Diagnostic Evaluation of Patients With Suspected MACM
| Element of Presentation | Description |
|---|---|
| History of present illness | |
| Methamphetamine use patterns (dose and frequency, duration of use, binge use pattern, concomitant other drug or alcohol abuse) | Helps determine if methamphetamine is a factor in developing cardiomyopathy as well as suggest potential for cardiac recovery |
| Symptoms | |
| Chest pain | May be attributable to pulmonary congestion, acute coronary syndrome, or aortic dissection |
| Shortness of breath, orthopnea, PND | Volume overload, informs need for diuresis |
| Physical examination | |
| Vital signs: tachycardia, hypertension, and hyperthermia | Typical with active methamphetamine use |
| Poor dentition, cachexia | Provides evidence of methamphetamine use in patient not forthcoming; also corroborates urine toxicological results |
| Displaced PMI, parasternal heave, S3, systolic murmur | Consistent with dilated cardiomyopathy |
| Elevated JVD, crackles, leg edema, ascites | Volume overload, informs need for diuresis |
| Cold extremities, low BP, decreased urine output, altered mental status | Poor perfusion attributable to cardiogenic shock |
| Laboratory findings | |
| Urine toxicological findings | Positive for methamphetamine only if recent use; false positives occur because of cross‐reactivity with commonly used drugs/substances |
| Troponin | Mostly attributable to heart failure but may also suggest acute coronary syndrome |
| Brain natriuretic peptide | Typically elevated in patients with MACM |
| Lactate | Elevated levels indicate hypoperfusion and possible cardiogenic shock |
| BUN/creatinine | Acute kidney injury may be secondary to cardiorenal syndrome, but could also be attributable to rhabdomyolysis |
| Creatine kinase | Should be checked in all patients to assess presence of rhabdomyolysis |
| Imaging | |
|
Echocardiography: dilated atria and ventricles, Takotsubo or reverse Takotsubo, mitral and tricuspid regurgitation, pulmonary hypertension, pleural effusion, intracardiac thrombus | Smaller ventricles and Takotsubo appearance may be more likely to recovery of cardiac function; special attention should be given to identifying intracardiac thrombus (contrast echocardiography and MRI) |
| Right heart catherization: elevated right and left ventricular filling pressures, pulmonary hypertension | Methamphetamine often causes biventricular dysfunction with or without PH |
| Coronary angiogram: nonobstructive CAD and vasospasm | Methamphetamine accelerates atherosclerosis; however, most patients with myocardial infarction demonstrate nonobstructive CAD; if suspicion is high for vasospasm but it is not seen, consider provocative measures |
| Prognostication | |
| Cardiac MRI/endomyocardial biopsy | Fibrotic burden may predict cardiac recovery if abstinence is achieved |
BP indicates blood pressure; BUN, blood urea nitrogen; CAD, coronary artery disease; JVD, jugular venous distention; MACM, methamphetamine‐associated cardiomyopathy; MRI, magnetic resonance imaging; PH, pulmonary hypertension; PMI, point of maximal impulse; and PND, paroxysmal nocturnal dyspnea.

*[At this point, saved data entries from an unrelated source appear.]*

Lemma wp_del R Q A w d name ino : st R Q A w -> d ∈ n_dirs A -> n_map A !! (d, name) = Some ino ->
  wp (del_dirent t cpu d name) w (fun rc w' => rc = 0 /\ st R (setQ Q d (room_for name)) (unbind d name A) w').
Proof.
  intros (H1 & H2 & own & H3) Hd Hm. unfold wp, del_dirent. destruct (rp_dir _ _ _ _ _ _ _ H3 d Hd) as (i & m & E & Hh & Hmm & _).
  rewrite E. cbn [default from_option id]. set (now := current_time (f_env w)).
  destruct (del_refines t cpu Hctrl (f_env w) (to_dinode d i) m (own d) name now (holds_weaken _ _ _ _ _ _ _ Hh)) as (rc & d' & s' & own' & Er & _ & Mv & Res).
  cbn [run_dop] in Er. pose proof (del_pres t cpu (writable N) (writable_bput N) (writable_balloc N) (writable_bfree N) (writable_report N) (writable_parity N)
    (f_env w) (to_dinode d i) name now H1) as Hr.
  destruct (beamfs_del_dirent t cpu (f_env w) (to_dinode d i) name now) as [[rc0 d0] s0]. injection Er as -> -> ->. cbn [fst snd] in *.
  pose proof (writable_scratch N _ H1) as Hs. rewrite Hmm, Hm in Res. destruct Res as [(? & _)|[(_ & _ & ? & _)|(_ & -> & _ & Hh')]]; [congruence|done|].
  split; [done|]. split; [done|]. split; [cbn [f_inodes unbind n_meta]; by rewrite meta_of_dinode|]. exists (setQ own d own'). cbn [unbind n_dirs n_map f_env f_inodes].
  apply (rep_moved R Q own _ (n_map A) _ (f_env w) _ _ d d' _ (delete name m)); try done.
  - intros n. destruct (decide (n = name)) as [->|Hne]; [by rewrite !lookup_delete_eq|]. rewrite !lookup_delete_ne by congruence. apply Hmm.
  - intros d0 n Hne. by rewrite lookup_delete_ne by congruence.
Qed.

Lemma wp_empty R Q A w d : st R Q A w -> d ∈ n_dirs A ->
  wp (dir_is_empty t cpu d) w (fun rc w' => st R Q A w' /\ (rc = 0 /\ bare A d \/ rc = - ENOTEMPTY /\ ~ bare A d)).
Proof.
  intros (H1 & H2 & own & H3) Hd. unfold wp, dir_is_empty. destruct (rp_dir _ _ _ _ _ _ _ H3 d Hd) as (i & m & E & Hh & Hmm & _).
  rewrite E. cbn [default from_option id].
  destruct (empty_refines t cpu (f_env w) (to_dinode d i) m (own d) (holds_weaken _ _ _ _ _ _ _ Hh)) as (rc & s' & Er & _ & Hs & Res).
  cbn [run_dop] in Er. pose proof (empty_pres t cpu (writable N) (writable_bput N) (writable_balloc N) (writable_bfree N) (writable_report N) (writable_parity N)
    (f_env w) (to_dinode d i) H1) as Hr.
  destruct (beamfs_dir_is_empty t cpu (f_env w) (to_dinode d i)) as [s0 rc0]. injection Er as -> ->. cbn [fst snd] in *.
  assert (Eb : only_dots m <-> bare A d) by (unfold only_dots, bare, dots; split; intros H n j; [rewrite <- Hmm|rewrite Hmm]; by eauto).
  rewrite <- Eb. pose proof (writable_scratch N _ H1) as Hsc. split.
  - split; [done|]. split; [done|]. exists own. by apply (rep_env _ _ _ _ _ (f_env w)).
  - destruct Res as [[? _]|[(_ & ? & ?)|(_ & ? & ?)]]; [congruence|by left|by right].
Qed.

(** *** A new inode *)

(** An inode of type [mode] without blocks. *)
Definition blank (mode : Z) (i : minode) : Prop :=
  Z.land (vi_mode (m_inode i)) S_IFMT = Z.land mode S_IFMT /\ vi_size (m_inode i) = 0 /\
  vi_direct (m_inode i) = zeros BEAMFS_DIRECT_BLOCKS /\ vi_indirect (m_inode i) = 0 /\
  vi_dindirect (m_inode i) = 0 /\ vi_tindirect (m_inode i) = 0.

Lemma wp_new_inode R Q A w dir mode : st R Q A w ->
  wp (beamfs_new_inode dir mode) w (fun r w' =>
    match r with
    | inl e => e <> 0 /\ st R Q A w'
    | inr ino => exists i, f_inodes w' !! ino = Some i /\ blank mode i /\ vi_nlink (m_inode i) = (if S_ISDIR mode then 2 else 1) /\
        ~ known A ino /\ 0 < ino <= N /\ (forall j, j <> ino -> f_inodes w' !! j = f_inodes w !! j) /\
        st R Q (enter ino (vi_mode (m_inode i)) (if S_ISDIR mode then 2 else 1) A) w'
    end).
Proof.
  intros (H1 & H2 & own & H3). unfold beamfs_new_inode. apply wp_bind, wp_env_do. destruct (alloc_ino (f_env w)) as [ino s1] eqn:Ea. cbn [fst snd].
  destruct (alloc_ino_ok N _ _ _ H1 Ea) as (R1 & S1 & Hi).
  assert (St : st R Q A (Fs s1 (f_inodes w))) by (split; [done|split; [done|exists own; by apply (rep_env _ _ _ _ _ (f_env w))]]).
  destruct (Z.eqb_spec ino 0) as [->|Hn]; [by apply wp_ret|]. destruct Hi as [?|Hi]; [done|].
  apply wp_bind, wp_env_get. cbn [f_env]. destruct (new_inode s1); cbn [negb]; [|by apply wp_ret].
  apply wp_bind. unfold wp at 1, inode. cbn [fst snd f_inodes]. apply wp_bind, wp_env_get. cbn [f_env].
  pose proof (init_owner_type s1 (m_inode (default no_inode (f_inodes w !! dir))) mode) as Ht.
  destruct (init_owner s1 _ mode) as [[mode' uid] gid]. cbn [fst] in Ht. apply wp_bind, wp_env_get, wp_bind, wp_env_get. cbn [f_env].
  apply wp_bind. unfold wp at 1, cached. cbn [fst snd f_inodes]. case_bool_decide as Hc; [by apply wp_ret|].
  apply wp_bind. unfold wp at 1, hash. cbn [fst snd f_inodes f_env]. apply wp_ret.
  assert (Hk : ~ known A ino).
  { unfold known. rewrite H2. unfold meta_of. rewrite lookup_fmap, fmap_is_Some. done. }
  set (i := MInode _ _ true). exists i. cbn [f_inodes]. split; [apply lookup_insert_eq|]. split; [by unfold blank|]. split; [done|].
  split; [done|]. split; [done|]. split; [intros j Hj; by rewrite lookup_insert_ne|]. split; [done|].
  cbn [n_meta enter f_inodes f_env n_dirs n_map]. split.
  - rewrite H2. unfold meta_of. by rewrite fmap_insert.
  - exists own. destruct St as (_ & _ & own2 & _). apply (rep_inodes _ _ _ _ _ _ (f_inodes w)); [by apply (rep_env _ _ _ _ _ (f_env w))|].
    intros d x Hd E. exists x. split; [|done]. rewrite lookup_insert_ne; [done|]. intros ->. apply Hc. by eexists.
Qed.

(** A new inode of a directory is a directory, empty. *)
Lemma st_open R Q A w i x mode : st R Q A w -> i ∉ n_dirs A -> f_inodes w !! i = Some x -> blank mode x ->
  (forall n, n_map A !! (i, n) = None) -> st R (setQ Q i (fun bs => zlen bs <= 0)) (open_dir i A) w.
Proof.
  intros (H1 & H2 & own & [D1 D2 D3]) Hi E (_ & _ & B1 & B2 & B3 & B4) Hn. split; [done|]. split; [done|]. exists (setQ own i []).
  cbn [open_dir n_dirs n_map]. split.
  - intros d Hd. destruct (decide (d = i)) as [->|Hne].
    + exists x, ∅. rewrite !setQ_eq. split_and!; [done| |intros n; by rewrite lookup_empty, Hn|done|done].
      unfold to_dinode. rewrite B1, B2. apply holds_new.
    + rewrite !setQ_ne by done. apply D1. set_solver.
  - intros d d' y Hd Hd' Hne. unfold setQ. repeat case_decide; subst; try done; [set_solver|set_solver|]. apply D2; set_solver.
  - intros y b Hy. destruct (D3 y b Hy) as (A1 & A2 & A3). split_and!; [done|done|]. intros d Hd. unfold setQ. case_decide; [set_solver|]. apply A3. set_solver.
Qed.

(** *** Giving an inode back *)

(** The blocks of an inode are among [L]. *)
Definition frees_in (i : minode) (L : list Z) : Prop :=
  let v := m_inode i in
  match ftype_of (vi_mode v) with
  | S_IFLNK => sizeof_direct <= vi_size v -> getb (vi_direct v) 0 <> 0 -> getb (vi_direct v) 0 ∈ L
  | _ => zlen (vi_direct v) = 12 /\ vi_indirect v = 0 /\ vi_dindirect v = 0 /\ vi_tindirect v = 0 /\
         forall k, 0 <= k < 12 -> getb (vi_direct v) k <> 0 -> getb (vi_direct v) k ∈ L
  end.

(** Blocks outside [L] stay. *)
Definition outside (L : list Z) (e e' : S) : Prop :=
  (writable N e -> writable N e') /\ forall x, allocated e x -> x ∉ L -> allocated e' x /\ bread e' x = bread e x.

Lemma outside_refl L e : outside L e e.
Proof. done. Qed.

Figure 3Management of acute and chronic methamphetamine (MA)–associated cardiomyopathy presentations.
*Caution is advised if patient is actively using MAs. BDZ indicates benzodiazepines; GDMT, guideline‐directed medical therapy; HF, heart failure; IVF, intravenous fluid; MCS, mechanical circulatory support; NPPV, noninvasive positive pressure ventilation; RHC, right heart catheterization; and VAD, ventricular assist device.